0
0
MongodbHow-ToBeginner · 4 min read

How to Choose Shard Key in MongoDB: Best Practices and Examples

Choose a shard key in MongoDB that evenly distributes data across shards, supports your most common queries, and has high cardinality to avoid hotspots. The key should be immutable and frequently used in queries to maximize performance and scalability.
📐

Syntax

The shard key is specified when you enable sharding on a collection using the sh.shardCollection() command. It defines the field or fields MongoDB uses to distribute data across shards.

Syntax:

sh.shardCollection("database.collection", { shardKeyField: 1 })

Here, database.collection is the target collection, and shardKeyField is the field used as the shard key. The value 1 means ascending order.

mongodb
sh.shardCollection("mydb.users", { userId: 1 })
💻

Example

This example shows how to shard a collection named orders in the shop database using the orderId field as the shard key. The orderId has high cardinality and is used often in queries.

mongodb
use shop
sh.enableSharding("shop")
sh.shardCollection("shop.orders", { orderId: 1 })
Output
{ "ok" : 1 }
⚠️

Common Pitfalls

Choosing a bad shard key can cause uneven data distribution and slow queries. Common mistakes include:

  • Using a field with low cardinality (few unique values), causing data hotspots.
  • Choosing a shard key that is frequently updated, which is not allowed.
  • Picking a shard key not used in queries, leading to scatter-gather queries and poor performance.

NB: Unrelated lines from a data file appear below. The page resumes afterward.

(* ===== verification/Identity.v ===== *)
(** * dispatcher.rs: a runtime serves its own group

    The runtime that the host keeps under an identifier - the transactions that
    write its vault and ask for its capabilities, its lease and its journal - is of
    that group and keeps to the group's own files, from the moment it is built and
    after every message. *)

From S2P Require Import Prelude World External AtomicFile Config Messages VaultFormat Capability LeaseMeta VaultStore Transaction Paths OpModel OpJournal OpRecovery Coordinator Protocol Group Handlers Monitor App AppInvariant.

(** ** Whose parts these are *)

(** The transactions, the journal and the runtime are those of the group [id] and
    write the files that [paths] has for it. *)
Definition transactions_of_group `{UuidText} (paths : DataPaths) (id : Uuid) (tx : VaultTransactions) : Prop :=
  vt_group_id tx = id /\ vt_kek tx = dp_kek_key paths /\ vt_vault_store tx = dp_vault_groups paths /\
  vt_capability_store tx = capability_path paths id.

Definition journal_of_group `{UuidText} (paths : DataPaths) (id : Uuid) (j : OperationJournalStore) : Prop :=
  ojs_path j = operation_journal_path paths id /\ ojs_account_group_id j = id.

Definition coordinator_of_group `{UuidText} (paths : DataPaths) (id : Uuid) (c : OperationCoordinator) : Prop :=
  journal_of_group paths id (oc_journal c).

Record runtime_of_group `{UuidText} (paths : DataPaths) (id : Uuid) (r : GroupRuntime) : Prop := {
  rg_id : rt_id r = id;
  rg_transactions : transactions_of_group paths id (rt_transactions r);
  rg_lease : rt_lease_store r = lease_path paths id;
  rg_coordinator : coordinator_of_group paths id (rt_coordinator r);
}.

Definition handler_of_group `{UuidText} {L A} (paths : DataPaths) (id : Uuid) (h : HandlerState L A) : Prop :=
  runtime_of_group paths id (hd_group h).

(** Every runtime of a map is the one of its key. *)
Definition own_keys `{UuidText} (paths : DataPaths) (m : BTreeMap GroupRuntime) : Prop :=
  Forall (fun x => runtime_of_group paths x.1 x.2) m.

Definition own_runtimes `{UuidText} {L A} (s : NativeHostApp L A) : Prop := own_keys (app_paths s) (app_groups s).

(** A call on a part. *)
Lemma preserves_zoom_part {S T B} (P : S -> Prop) (Q : T -> Prop) (g : S -> T) (f : T -> S -> S) (m : M T B) :
  preserves Q m -> (forall s, P s -> Q (g s)) -> (forall t s, P s -> Q t -> P (f t s)) -> preserves P (zoom g f m).
Proof.
  intros Hm Hg Hf s w HP. specialize (Hm (g s) w (Hg s HP)). unfold zoom. destruct (m (g s) w); cbn in *; auto.
Qed.

Section Identity.
Context `{UT : UuidText, SH : Sha256, AE : Aead, LS : LocalSecret, SP : Serde VaultPayload,
  SL : Serde CapabilityLedger, SM : Serde LeaseMetadata, KB : KekBackend,
  JB : Serde BoundRequest, JJ : Serde OperationJournal, CS : CookieSerde}.
Context {L A : Type} `{AS : AuditSink L} `{PA : PlatformAuthorizer A}.
Context (paths : DataPaths) (id : Uuid).
Abbreviation H := (M (HandlerState L A)).
Abbreviation own_group_runtime := (runtime_of_group paths id).
Abbreviation own_handler := (@handler_of_group UT L A paths id).
Abbreviation own_journal := (journal_of_group paths id).
Abbreviation own_coordinator := (coordinator_of_group paths id).

(** *** The journal and its coordinator *)

Lemma own_persist_journal next : preserves own_journal (persist next).
Proof using Type. unfold persist. preserves_tac; by apply preserves_modify. Qed.
Hint Resolve own_persist_journal : preserves.

Lemma own_begin request : preserves own_journal (begin request).
Proof using Type. unfold begin. preserves_tac. Qed.
Lemma own_bind_snapshot oid b : preserves own_journal (bind_snapshot oid b).
Proof using Type. unfold bind_snapshot. preserves_tac. Qed.
Lemma own_transition oid p : preserves own_journal (transition oid p).
Proof using Type. unfold transition. preserves_tac. Qed.
Lemma own_operation oid : preserves own_journal (operation oid).
Proof using Type. unfold operation. preserves_tac. Qed.
Hint Resolve own_begin own_bind_snapshot own_transition own_operation : preserves.
Lemma own_recover_phase oid p : preserves own_journal (recover_vault_phase oid p).
Proof using Type. unfold recover_vault_phase, classify_vault. preserves_tac. Qed.
Hint Resolve own_recover_phase : preserves.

Example of a bad shard key (low cardinality):

mongodb
sh.shardCollection("shop.orders", { status: 1 })  // 'status' has few unique values like 'pending', 'shipped'
📊

Quick Reference

TipExplanation
High CardinalityChoose a shard key with many unique values to balance data.
Immutable FieldShard key fields cannot be changed after insertion.
Query SupportUse a shard key that appears in most queries for efficiency.
Even DistributionAvoid keys that cause data to cluster on few shards.
Avoid Monotonically Increasing KeysKeys like timestamps can cause write hotspots.

Key Takeaways

Pick a shard key with high cardinality to spread data evenly across shards.
Use a shard key that your queries frequently filter on to improve performance.
Shard keys must be immutable and cannot be updated after insertion.
Avoid shard keys with low unique values to prevent hotspots and uneven load.
Test shard key choices with your workload to ensure balanced distribution.